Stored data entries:
==========
(* ===== verification/Sample.v ===== *)
(** A concrete instance of the library interfaces, small enough to evaluate,
    and sample data on it.  The header's nonce decides its hash, every header
    has one unit of work, the accumulator counts the blocks it has seen, and
    hashes are a polynomial of the bytes.  The instances satisfy the
    documented behaviour the theorems rely on, so the theorems can be applied
    to the sample chain. *)

From stdpp Require Import base gmap list strings.
From Stdlib Require Import ZArith Lia.
From S2P Require Import Prelude Bitcoin Errors ChainParams Codec Merkle Sigops Extensions Udata.
From S2P Require Import SwiftSync Consensus ChainStore ChainQuery PartialChain ChainState.
From S2P Require Import FlatStore.

Definition poly (l : list Z) : Z := foldl (fun a b => (a * 257 + b + 1) mod 256 ^ 32) 7 l.

#[export] Instance sample_hash : HashLib := {|
  sha256d := poly;
  sha512_256 := poly;
  siphash24 k0 k1 l := wrap64 (k0 + 3 * k1 + poly l);
  pubkey_hash l := [poly l];
  script_hash l := [poly l];
  wpubkey_hash l := [poly l];
  wscript_hash l := [poly l]
|}.

Definition is_null_outpoint (o : OutPoint) : bool := (op_txid o =? 0) && (op_vout o =? u32_max).

#[export] Instance sample_tx : TxLib := {|
  compute_txid tx :=
    poly (tx_version tx :: map (fun i => op_txid (previous_output i)) (tx_input tx)
          ++ map txo_value (tx_output tx));
  is_coinbase tx :=
    match tx_input tx with [i] => is_null_outpoint (previous_output i) | _ => false end;
  is_null := is_null_outpoint;
  sequence_is_final s := s =? u32_max;
  to_relative_lock_time s := if s <? 65536 then Some (RelBlocks s) else None;
  is_time_locked _ := false;
  is_op_return s := match s with 0x6a :: _ => true | _ => false end;
  is_p2pkh _ := false;
  is_p2sh _ := false;
  is_p2wpkh _ := false;
  is_p2wsh _ := false;
  is_witness_program _ := false;
  is_push_only _ := true;
  instructions s := map (fun b => Some (Op b)) s;
  instructions_minimal s := map (fun b => Some (Op b)) s;
  read_scriptint l := head l;
  classify_legacy b := if b =? 0xac then OrdinaryCheckSig else OtherClass;
  total_sigop_cost_no_prevouts _ := 0;
  check_witness_commitment _ := true;
  block_weight _ := 800;
  block_coinbase b := head (txdata b)
|}.

Definition sample_params : Params := mkParams 1000 1000 1000 2016 600 100 false true.

(** A coinbase that pays [value], and a block with that coinbase only. *)
Definition coinbase_tx (value : Z) : Transaction :=
  mkTransaction 1 (Blocks 0) [mkTxIn (mkOutPoint 0 u32_max) [1; 2] u32_max []]
    [mkTxOut value [0x51]].
Definition header_at (prev nonce value : Z) : BlockHeader :=
  mkBlockHeader 4 prev (poly [1; 0; value]) (600 * nonce) 100 nonce.
Definition block_at (prev nonce value : Z) : Block :=
  mkBlock (header_at prev nonce value) [coinbase_tx value].

#[export] Instance sample_header : HeaderLib := {|
  block_hash hd := hd_nonce hd + 1;
  header_target hd := hd_bits hd;
  header_work _ := 1;
  validate_pow hd t := if hd_bits hd <=? t then Some (hd_nonce hd + 1) else None;
  to_compact_lossy t := t;
  from_next_work_required bits _ _ := bits;
  genesis_block _ := block_at 0 0 50;
  params_new _ := sample_params
|}.

#[export] Instance sample_header_ok : HeaderLibOk.
Proof. intros hd t h. cbn. destruct (_ <=? _); congruence. Qed.

#[export] Instance sample_kernel : KernelLib := {|
  bitcoinkernel := false;
  KERNEL_VERIFY_P2SH := 1;
  KERNEL_VERIFY_WITNESS := 2048;
  KERNEL_VERIFY_TAPROOT := 131072;
  KERNEL_VERIFY_CHECKLOCKTIMEVERIFY := 512;
  KERNEL_VERIFY_DERSIG := 4;
  KERNEL_VERIFY_CHECKSEQUENCEVERIFY := 1024;
  KERNEL_VERIFY_NULLDUMMY := 16;
  KTransaction := unit;
  KScriptPubkey := unit;
  KPrecomputed := unit;
  ktransaction_try_from _ := inr tt;
  kscript_try_from _ := inr tt;
  kprecomputed_new _ _ := inr tt;
  kernel_verify _ _ _ _ _ _ := None
|}.

#[export] Instance sample_utreexo : UtreexoLib := {|
  Stump := Z;
  Proof_ := unit;
  StumpError := unit;
  stump_new := 0;
  stump_modify a _ _ _ := inr (a + 1);
  stump_verify _ _ _ := inr true;
  stump_roots a := [SomeHash a];
  stump_serialize a := inr [a];
  stump_deserialize l := match l with [a] => inr a | _ => inl tt end
|}.

#[export] Instance sample_stump_ok : StumpOk.
Proof. intros a b [= <-]. done. Qed.

#[export] Instance sample_txout_codec : Codec TxOut := {|
  enc o := le_bytes 8 (txo_value o);
  dec r := '(v, r) ← dec_le 8 r; Ok (mkTxOut v [], r)
|}.

#[export] Instance sample_script_build : ScriptBuild := {|
  new_p2pkh h := 0x76 :: h;
  new_p2sh h := 0xa9 :: h;
  new_p2wpkh h := 0 :: h;
  new_p2wsh h := 1 :: h
|}.

(** An LRU cache that never has to evict. *)
#[export] Instance sample_flat : FlatLib := {|
  Lru := gmap BlockHash DiskBlockHeader;
  lru_new _ := ∅;
  lru_get h c := (c !! h, c);
  lru_put h d c := <[h := d]> c;
  xxh3_headers _ n := n;
  xxh3_index _ n := n;
  size_of_hashed_header := 136;
  size_of_metadata := 2200
|}.

Definition sample_entries : @Lru sample_flat -> gmap BlockHash DiskBlockHeader := fun c => c.

#[export] Instance sample_lru_ok : LruOk sample_entries.
Proof.
  split; cbn.
  - done.
  - intros h d c. apply lookup_insert_eq.
  - intros h d c h' d' Hne. by rewrite lookup_insert_ne.
  - done.
Qed.

(** * A sample chain: [g - h1 - h2] and the fork [h1 - f2 - f3] *)

Definition g : BlockHeader := header_at 0 0 50.
Definition h1 : BlockHeader := header_at 1 1 50.
Definition h2 : BlockHeader := header_at 2 2 50.
Definition f2 : BlockHeader := header_at 2 3 50.
Definition f3 : BlockHeader := header_at 4 4 50.
Definition b1 : Block := block_at 1 1 50.
Definition b2 : Block := block_at 2 2 50.

(** The state of a computation after it ran, and whether it succeeded. *)
Definition run_ok {S E A} (m : stm S E A) (s : S) (a : A) : Prop := (m s).1 = Ok a.

Lemma run_ok_pair {S E A} (m : stm S E A) s a : run_ok m s a -> m s = (Ok a, (m s).2).
Proof. unfold run_ok. destruct (m s). cbn. by intros ->. Qed.

(** On the reference store, from its genesis state. *)
Abbreviation vfuel := 10%nat (only parsing).
Definition genesis_store : ViewStore :=
  mkViewStore (mkStoreView {[1 := FullyValid g 0]} {[0 := FullyValid g 0]} ∅) None.
Definition c0 : ChainStateInner ViewStore :=
  initial_inner stump_new genesis_store (mkBestChain 1 0 1 []) Regtest Disabled.
Definition c1 := (accept_header vfuel h1 c0).2.
Definition c2 := (accept_header vfuel h2 c1).2.
Definition c3 := (connect_block (S := ViewStore) b1 tt ∅ [] c2).2.
Definition c4 := (accept_header vfuel f2 c3).2.
Definition c5 := (accept_header vfuel f3 c4).2.

(** On the flat-file store, from an empty directory. *)
Definition sample_config : FlatChainStoreConfig := mkConfig (Some 16) (Some 16) (Some 4) (Some 16).
Definition empty_dir : DataDir := mkDataDir None ∅ ∅ ∅ [].
Definition fs0 : FlatChainStore :=
  match flat_new sample_config empty_dir with Ok s => s | _ =>
    mkFlat ∅ (mkMetadata 0 0 0 0 0 [] 0 0 0 0 0 (mkCheckSum 0 0 0)) ∅ 0 ∅ [] ∅ [] end.
Definition fc0 : ChainStateInner FlatChainStore :=
  match new_chain_state fs0 Regtest Disabled with
  | Ok c => c
  | _ => initial_inner stump_new fs0 (mkBestChain 1 0 1 []) Regtest Disabled
  end.
Definition fc1 := (accept_header vfuel h1 fc0).2.
Definition fc2 := (accept_header vfuel h2 fc1).2.
Definition fc3 := (connect_block (S := FlatChainStore) b1 tt ∅ [] fc2).2.
Definition fc4 := (accept_header vfuel f2 fc3).2.
Definition fc5 := (accept_header vfuel f3 fc4).2.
==========
◆ **ACTIVITY**: Could you restate, word for word, the lines above from the one with "block_coinbase b := head (txdata b)" to the one with "KERNEL_VERIFY_DERSIG := 4;", both included?

◆ **REPLY**:
  block_coinbase b := head (txdata b)
|}.

Definition sample_params : Params := mkParams 1000 1000 1000 2016 600 100 false true.

(** A coinbase that pays [value], and a block with that coinbase only. *)
Definition coinbase_tx (value : Z) : Transaction :=
  mkTransaction 1 (Blocks 0) [mkTxIn (mkOutPoint 0 u32_max) [1; 2] u32_max []]
    [mkTxOut value [0x51]].
Definition header_at (prev nonce value : Z) : BlockHeader :=
  mkBlockHeader 4 prev (poly [1; 0; value]) (600 * nonce) 100 nonce.
Definition block_at (prev nonce value : Z) : Block :=
  mkBlock (header_at prev nonce value) [coinbase_tx value].

#[export] Instance sample_header : HeaderLib := {|
  block_hash hd := hd_nonce hd + 1;
  header_target hd := hd_bits hd;
  header_work _ := 1;
  validate_pow hd t := if hd_bits hd <=? t then Some (hd_nonce hd + 1) else None;
  to_compact_lossy t := t;
  from_next_work_required bits _ _ := bits;
  genesis_block _ := block_at 0 0 50;
  params_new _ := sample_params
|}.

#[export] Instance sample_header_ok : HeaderLibOk.
Proof. intros hd t h. cbn. destruct (_ <=? _); congruence. Qed.

#[export] Instance sample_kernel : KernelLib := {|
  bitcoinkernel := false;
  KERNEL_VERIFY_P2SH := 1;
  KERNEL_VERIFY_WITNESS := 2048;
  KERNEL_VERIFY_TAPROOT := 131072;
  KERNEL_VERIFY_CHECKLOCKTIMEVERIFY := 512;
  KERNEL_VERIFY_DERSIG := 4;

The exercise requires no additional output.